Ticket sales at the Brown County Fair are once again sparking controversy at the courthouse. After complications with issuing tickets and reporting sales last year, the Brown County Commission moved online ticket sales to an independent online vendor. At this week’s Brown County Commission meeting, county treasurer Sheila Enderson reported that the new system still isn’t providing her with the timely reports she needs to report and pay sales tax for the county on fair proceeds. Even more remarkably, Enderson said that, after she made an on-the-spot decision to sell paper tickets to alleviate long lines for the Tuesday night rodeo, new fair manager Derek Ricci blocked her access to the online ticketing system mid-fair:
Despite being unable to get a go-ahead from Ricci, Enderson said she made the decision to use numbered, paper tickets during the second night of the Dacotah Stampede Rodeo.
The next day, Enderson said there was a meeting at the fair office with which she was not involved. After the meeting, she said she attempted to access the ShowClix ticketing system several times, but could not.
She said an official at ShowClix told her that Ricci had revoked her access to the system because of the decision concerning selling paper tickets [Shannon Marvel, “County Treasurer Upset with Ticketing System, Fair Manager,” Aberdeen American News, 2016.08.31].
Fair manager Ricci apparently feels treasurer Enderson overreacted. He told the commission that “when you show up to an event at seven o’clock, and the doors open at seven o’clock, I don’t think it’s too much to ask that you wait in line for seven to ten minutes.” Ricci confirmed that he blocked Enderson from the ticketing system as retribution for her doing what he told her not to. He also says the sales reports are all just fine:
“I would also like to bring to the commission’s attention that there was a meeting that was held regarding the arbitrary decision that was made to go to paper tickets on (Aug. 16 at the rodeo) despite the fact that the treasurer and I had the conversation on Monday where it was expressed how that was not going to happen,” Ricci said.
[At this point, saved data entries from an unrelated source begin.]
(* ===== verification/Arith.v ===== *)
(** Arithmetic, logical and shift instructions, and data movement
    (c-emulator/emulator.c, lines 1609 to 2250). *)

From S2P Require Export Exceptions.
#[local] Open Scope vlm_scope.

Definition int_min : Z := - 2 ^ 31.
Definition int_max : Z := 2 ^ 31 - 1.

(** Shifts of 32-bit operands: undefined for a count outside 0 to 31. *)
Definition shift_count_ok (n : Z) : bool := (0 <=? n) && (n <? 32).
Definition shl_u32 (x n : Z) : Emu Z := if shift_count_ok n then ret (u32 (Z.shiftl x n)) else undefined.
Definition shl_s32 (x n : Z) : Emu Z := if shift_count_ok n then ret (s32 (Z.shiftl x n)) else undefined.
Definition shr_32 (x n : Z) : Emu Z := if shift_count_ok n then ret (Z.shiftr x n) else undefined.

Definition op2_set_DATA (d : Z) : Emu unit := o <- op2_get ;; op2_put (set_DATA d o).

(** ** Addition to multiplication *)

(** [if (BinaryTypeFixnumP (...) && fits) { sp->DATA.s = result; NextInstruction; }
    goto BinaryTypeFixnumExceptions;] *)
Definition checked_fixnum (result : Z -> Z -> Z) (fits : Z -> Z -> bool) : Emu Goto :=
  binary_fixnum (fun x y =>
    if fits (DATAs x) (DATAs y) then next (sp_set_DATA 0 (result (DATAs x) (DATAs y)))
    else BinaryTypeFixnumExceptions).

(** The overflow test: the wrapped sum is above [x] exactly when [y] is positive. *)
Definition add_fits (x y : Z) : bool := Bool.eqb (x <=? s32 (x + y)) (0 <=? y).
Definition sub_fits (x y : Z) : bool := Bool.eqb (s32 (x - y) <=? x) (0 <=? y).

(* c-emulator/emulator.c:1611-1626 ExecuteAdd *)
Definition ExecuteAdd : Emu Goto := checked_fixnum (fun x y => s32 (x + y)) add_fits.
(* c-emulator/emulator.c:1627-1642 ExecuteSub *)
Definition ExecuteSub : Emu Goto := checked_fixnum (fun x y => s32 (x - y)) sub_fits.

(** A 64-bit product. *)
(* c-emulator/emulator.c:1689-1710 ExecuteMultiply *)
Definition ExecuteMultiply : Emu Goto :=
  checked_fixnum Z.mul (fun x y => (int_min <=? x * y) && (x * y <=? int_max)).

(* c-emulator/emulator.c:1643-1645 DispatchUnaryMinusImmediate *)
Definition ExecuteUnaryMinusImmediate : Emu Goto := n <- cp_operand ;; next (PushFixnum (- n)).
(* c-emulator/emulator.c:1646-1660 ExecuteUnaryMinus *)
Definition ExecuteUnaryMinus : Emu Goto :=
  o <- op2_get ;;
  if TypeFixnumP (TAG o) && negb (DATAs o =? int_min) then next (PushFixnum (- DATAs o))
  else Op2FixnumExceptions.

(* c-emulator/emulator.c:1661-1674 ExecuteIncrement *)
Definition ExecuteIncrement : Emu Goto :=
  o <- op2_get ;;
  if TypeFixnumP (TAG o) && negb (DATAs o =? int_max) then next (op2_set_DATA (DATAs o + 1))
  else Op2FixnumExceptions.
(* c-emulator/emulator.c:1675-1688 ExecuteDecrement *)
Definition ExecuteDecrement : Emu Goto :=
  o <- op2_get ;;
  if TypeFixnumP (TAG o) && negb (DATAs o =? int_min) then next (op2_set_DATA (DATAs o - 1))
  else Op2FixnumExceptions.

(** ** Division *)

(** The guards of every division: a zero divisor, and the one quotient that
    overflows.  [body] gets the truncated quotient, the remainder and the divisor. *)
Definition divide_fixnums (body : Z -> Z -> Z -> Emu Goto) : Emu Goto :=
  binary_fixnum (fun ox oy =>
    let x := DATAs ox in
    let y := DATAs oy in
    if y =? 0 then ret IllegalOperand
    else if (x =? int_min) && (y =? -1) then ret InstructionException
    else
      let quotient := Z.quot x y in
      body quotient (x - y * quotient) y).

Definition two_values (quotient remainder : Z) : Emu Goto :=
  next (SetFixnum quotient ;; PushFixnum remainder).

(* c-emulator/emulator.c:1711-1727 ExecuteQuotient *)
Definition ExecuteQuotient : Emu Goto := divide_fixnums (fun q _ _ => next (sp_set_DATA 0 q)).

(* c-emulator/emulator.c:1729-1763 ExecuteFloor *)
Definition ExecuteFloor : Emu Goto :=
  divide_fixnums (fun q r y =>
    if r =? 0 then two_values q r
    else if negb (Bool.eqb (0 <=? r) (0 <=? y)) then two_values (q - 1) (r + y)
    else two_values q r).

(* c-emulator/emulator.c:1766-1800 ExecuteCeiling *)
Definition ExecuteCeiling : Emu Goto :=
  divide_fixnums (fun q r y =>
    if r =? 0 then two_values q r
    else if Bool.eqb (0 <=? r) (0 <=? y) then two_values (q + 1) (r - y)
    else two_values q r).

(* c-emulator/emulator.c:1802-1823 ExecuteTruncate *)
Definition ExecuteTruncate : Emu Goto := divide_fixnums (fun q r _ => two_values q r).

(** The test for rounding up. *)
Definition round_up_p (q r y : Z) : bool :=
  let temp := s32 (y - r - r) in
  if temp =? 0 then Z.odd q else if 0 <? y then temp <? 0 else 0 <? temp.

(** The second result is computed after the first is stored, from [*op2] as it then is. *)
(* c-emulator/emulator.c:1825-1857 ExecuteRound *)
Definition ExecuteRound : Emu Goto :=
  divide_fixnums (fun q r y =>
    if round_up_p q r y then
      SetFixnum (q + 1) ;;
      o <- op2_get ;;
      next (PushFixnum (r - DATAs o))
    else two_values q r).

(* c-emulator/emulator.c:1858-1883 ExecuteRationalQuotient *)
Definition ExecuteRationalQuotient : Emu Goto :=
  divide_fixnums (fun q r _ =>
    if r =? 0 then next (sp_set_DATA 0 q) else BinaryTypeFixnumExceptions).

(** ** Extrema and bits *)

(* c-emulator/emulator.c:1884-1899 ExecuteMax *)
Definition ExecuteMax : Emu Goto :=
  binary_fixnum (fun x y => if DATAs x <? DATAs y then next (SetObject y) else ret NextInstruction).
(* c-emulator/emulator.c:1900-1913 ExecuteMin *)
Definition ExecuteMin : Emu Goto :=
  binary_fixnum (fun x y => if DATAs y <? DATAs x then next (SetObject y) else ret NextInstruction).

Definition combine_fixnums (f : Z -> Z -> Z) : Emu Goto :=
  binary_fixnum (fun x y => next (sp_set_DATA 0 (f (DATA x) (DATA y)))).

(* c-emulator/emulator.c:1915-1927 ExecuteLogand *)
Definition ExecuteLogand : Emu Goto := combine_fixnums Z.land.
(* c-emulator/emulator.c:1929-1941 ExecuteLogior *)
Definition ExecuteLogior : Emu Goto := combine_fixnums Z.lor.
(* c-emulator/emulator.c:1943-1955 ExecuteLogxor *)
Definition ExecuteLogxor : Emu Goto := combine_fixnums Z.lxor.

(** ** Shifts *)

(** The left shift is accepted when the sign is kept and the result is not zero. *)
(* c-emulator/emulator.c:1957-1982 ExecuteAsh *)
Definition ExecuteAsh : Emu Goto :=
  binary_fixnum (fun x y =>
    let places := DATAs y in
    if (places =? 0) || (DATAs x =? 0) then ret NextInstruction
    else if 0 <? places then
      i <- shl_s32 (DATAs x) places ;;
      if Bool.eqb (DATAs x <? 0) (i <? 0) && negb (i =? 0) then next (SetFixnum i)
      else ret InstructionException
    else
      i <- shr_32 (DATAs x) (- places) ;; next (SetFixnum i)).

(** [if (BinaryTypeFixnumP (...)) body; else IllegalOperand;] *)
Definition fixnums_or_illegal (body : LispObj -> LispObj -> Emu Goto) : Emu Goto :=
  y <- op2_get ;; x <- sp_get 0 ;;
  if BinaryTypeFixnumP (TAG y) (TAG x) then body x y else ret IllegalOperand.

(* c-emulator/emulator.c:1984-2006 ExecuteLsh *)
Definition ExecuteLsh : Emu Goto :=
  fixnums_or_illegal (fun x y =>
    let places := DATAs y in
    if places =? 0 then ret NextInstruction
    else if (31 <? places) || (places <? -31) then next (SetFixnum 0)
    else if 0 <? places then i <- shl_u32 (DATA x) places ;; next (SetFixnum i)
    else i <- shr_32 (DATA x) (- places) ;; next (SetFixnum i)).

(* c-emulator/emulator.c:2008-2025 ExecuteRot *)
Definition ExecuteRot : Emu Goto :=
  fixnums_or_illegal (fun x y =>
    let places := Z.land (DATAs y) 31 in
    if places =? 0 then ret NextInstruction
    else
      left <- shl_u32 (DATA x) places ;;
      right <- shr_32 (DATA x) (32 - places) ;;
      next (sp_set_DATA 0 (Z.lor left right))).

(** ** 32-bit and bignum arithmetic *)

Definition fixnum_and_immediate (f : Z -> Z -> Z) : Emu Goto :=
  x <- sp_get 0 ;; n <- cp_operand ;;
  if TypeFixnumP (TAG x) then next (sp_set_DATA 0 (f (DATA x) n)) else ret IllegalOperand.

(* c-emulator/emulator.c:2027-2034 Dispatch32BitPlusImmediate *)
Definition Execute32BitPlusImmediate : Emu Goto := fixnum_and_immediate Z.add.
(* c-emulator/emulator.c:2035-2047 Execute32BitPlus *)
Definition Execute32BitPlus : Emu Goto :=
  fixnums_or_illegal (fun x y => next (sp_set_DATA 0 (DATA x + DATA y))).
(* c-emulator/emulator.c:2049-2056 Dispatch32BitDifferenceImmediate *)
Definition Execute32BitDifferenceImmediate : Emu Goto := fixnum_and_immediate Z.sub.
(* c-emulator/emulator.c:2057-2069 Execute32BitDifference *)
Definition Execute32BitDifference : Emu Goto :=
  fixnums_or_illegal (fun x y => next (sp_set_DATA 0 (DATA x - DATA y))).

(* c-emulator/emulator.c:2071-2078 ExecuteMultiplyDouble *)
Definition ExecuteMultiplyDouble : Emu Goto := ret UnimplementedInstruction.
(* c-emulator/emulator.c:2080-2087 ExecuteAddBignumStep *)
Definition ExecuteAddBignumStep : Emu Goto := ret UnimplementedInstruction.
(* c-emulator/emulator.c:2089-2096 ExecuteSubBignumStep *)
Definition ExecuteSubBignumStep : Emu Goto := ret UnimplementedInstruction.

(** The low and high words of the 64-bit product. *)
(* c-emulator/emulator.c:2098-2114 ExecuteMultiplyBignumStep *)
Definition ExecuteMultiplyBignumStep : Emu Goto :=
  fixnums_or_illegal (fun x y =>
    let value := DATA y * DATA x in
    next (SetFixnum (Z.land value 0xFFFFFFFF) ;;
          PushFixnum (Z.land (Z.shiftr value 32) 0xFFFFFFFF))).

(** The dividend is formed by shifting the 32-bit operand left by 32 places. *)
(* c-emulator/emulator.c:2116-2134 ExecuteDivideBignumStep *)
Definition ExecuteDivideBignumStep : Emu Goto :=
  fixnums_or_illegal (fun x y =>
    z <- sp_get (-1) ;;
    if TypeFixnumP (TAG z) then
      high <- shl_u32 (DATA x) 32 ;;
      let dividend := Z.lor high (DATA z) in
      let divisor := DATA y in
      if divisor =? 0 then undefined else
      let quotient := Z.quot dividend divisor in
      if negb (Z.shiftr quotient 32 =? 0) then ret IllegalOperand else
      next (sp_set_DATA (-1) quotient ;; sp_set_DATA 0 (dividend - quotient * divisor))
    else ret IllegalOperand).

(* c-emulator/emulator.c:2136-2143 ExecuteLshcBignumStep *)
Definition ExecuteLshcBignumStep : Emu Goto := ret UnimplementedInstruction.

(** ** Data movement *)

(* c-emulator/emulator.c:2145-2147 DispatchPushImmediate *)
Definition ExecutePushImmediate : Emu Goto := n <- cp_operand ;; next (PushFixnum n).
(* c-emulator/emulator.c:2148-2151 DispatchPushPop *)
Definition ExecutePush : Emu Goto := o <- op2_get ;; next (PushObject o).
(* c-emulator/emulator.c:2153-2155 DispatchPopSP *)
Definition ExecutePop : Emu Goto := o <- PopObject ;; next (op2_put o).
(* c-emulator/emulator.c:2157-2160 DispatchMovemPop *)
Definition ExecuteMovem : Emu Goto := o <- sp_get 0 ;; next (op2_put o).

Fixpoint push_nils (n : nat) : Emu unit :=
  match n with O => ret tt | S n' => PushNIL ;; push_nils n' end.

(** [for ( ; i--; ) PushNIL();] with a negative count runs off the stack cache. *)
(* c-emulator/emulator.c:2164-2170 PushNNilsInternal *)
Definition PushNNilsInternal (i : Z) : Emu Goto :=
  if i <? 0 then undefined else next (push_nils (Z.to_nat i)).
(* c-emulator/emulator.c:2162-2170 DispatchPushNNils *)
Definition ExecutePushNNils : Emu Goto := n <- cp_operand ;; PushNNilsInternal n.

(** [op2] as a subscript of the stack cache. *)
Definition op2_stack : Emu Z :=
  p <- get_reg op2 ;;
  match p with OpStack i => ret i | OpImmediate | OpNone => undefined end.

(* c-emulator/emulator.c:2172-2178 ExecutePushAddress *)
Definition ExecutePushAddress : Emu Goto :=
  base <- get_ps StackCacheBase ;; i <- op2_stack ;;
  next (PushConstant TypeLocative (base + i)).

(* c-emulator/emulator.c:2180-2182 DispatchSetSpToAddressSP *)
Definition ExecuteSetSpToAddress : Emu Goto := i <- op2_stack ;; next (assign_regs (set_sp i)).

(* c-emulator/emulator.c:2184-2191 ExecuteSetSpToAddressSaveTos *)
Definition ExecuteSetSpToAddressSaveTos : Emu Goto :=
  o <- sp_get 0 ;; op2_put o ;; i <- op2_stack ;; next (assign_regs (set_sp i)).

(* c-emulator/emulator.c:2193-2195 DispatchPushAddressSpRelativeImmediate *)
Definition ExecutePushAddressSpRelativeImmediate : Emu Goto :=
  base <- get_ps StackCacheBase ;; i <- get_reg sp ;; n <- cp_operand ;;
  next (PushConstant TypeLocative (base + i - n - 1)).

(* c-emulator/emulator.c:2196-2209 ExecutePushAddressSpRelative *)
Definition ExecutePushAddressSpRelative : Emu Goto :=
  o <- op2_get ;;
  if TypeFixnumP (TAG o) then
    base <- get_ps StackCacheBase ;; i <- get_reg restartsp ;;
    next (PushConstant TypeLocative (base + i - DATA o - 1))
  else ret IllegalOperand.

(** ** Block moves within the stack *)

(** [for ( ; i--; ) *op1++ = *op2++;] *)
Fixpoint blt (n : nat) (op1 op2 : Z) : Emu unit :=
  match n with
  | O => ret tt
  | S n' => o <- stack_get op2 ;; stack_put op1 o ;; blt n' (op1 + 1) (op2 + 1)
  end.

(* c-emulator/emulator.c:2222-2239 ExecuteStackBltAddress *)
Definition ExecuteStackBltAddress : Emu Goto :=
  x <- sp_get 0 ;;
  if negb (TypeEqualP (TAG x) TypeLocative) then SpSpareExceptions else
  from <- op2_stack ;;
  base <- get_ps StackCacheBase ;;
  r <- gets regs ;;
  let i := sp r - from in
  let to := u32 (DATA x - base) in
  if (from <? to) || (to <? fp r) || (sp r <=? from) then ret IllegalOperand else
  blt (Z.to_nat i) to from ;;
  assign_regs (set_op2 (OpStack (from + i))) ;;
  next (assign_regs (set_sp (to + i - 1))).

(* c-emulator/emulator.c:2211-2220 ExecuteStackBlt *)
Definition ExecuteStackBlt : Emu Goto :=
  o <- op2_get ;;
  if negb (TypeEqualP (TAG o) TypeLocative) then Op2SpareExceptions else
  base <- get_ps StackCacheBase ;;
  assign_regs (set_op2 (OpStack (u32 (DATA o - base)))) ;;
  ExecuteStackBltAddress.
Definition control_fields : list ControlField :=
  [ MkControlField ReadControlArgumentSize WriteControlArgumentSize 8;
    MkControlField ReadControlExtraArgument WriteControlExtraArgument 1;
    MkControlField ReadControlCallerFrameSize WriteControlCallerFrameSize 8;
    MkControlField ReadControlApply WriteControlApply 1;
    MkControlField ReadControlValueDisposition WriteControlValueDisposition 2;
    MkControlField ReadControlCallStarted WriteControlCallStarted 1;
    MkControlField ReadControlCleanupInProgress WriteControlCleanupInProgress 1;
    MkControlField ReadControlTrapOnExit WriteControlTrapOnExit 1;
    MkControlField ReadControlCleanupBindings WriteControlCleanupBindings 1;
    MkControlField ReadControlCleanupCatch WriteControlCleanupCatch 1;
    MkControlField ReadControlTracePending WriteControlTracePending 1;
    MkControlField ReadControlCallTrace WriteControlCallTrace 1;
    MkControlField ReadControlInstructionTrace WriteControlInstructionTrace 1;
    MkControlField ReadControlTrapMode WriteControlTrapMode 2 ].

(** Every index of the table. *)
Ltac each_field i H :=
  destruct i as [|i]; cbn in H; [injection H as <- | first [discriminate H | each_field i H]].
“I did shut down reporting access because she failed to use it. But as you can see, these reports are pretty detailed,” he added [Marvel, 2016.08.31].
I don’t know what the technical problem may be with the reports. But there’s a pretty clear management problem when we have an appointed county employee blocking an elected county official from performing her duties just because he doesn’t like an administrative decision she made to solve a customer-service problem.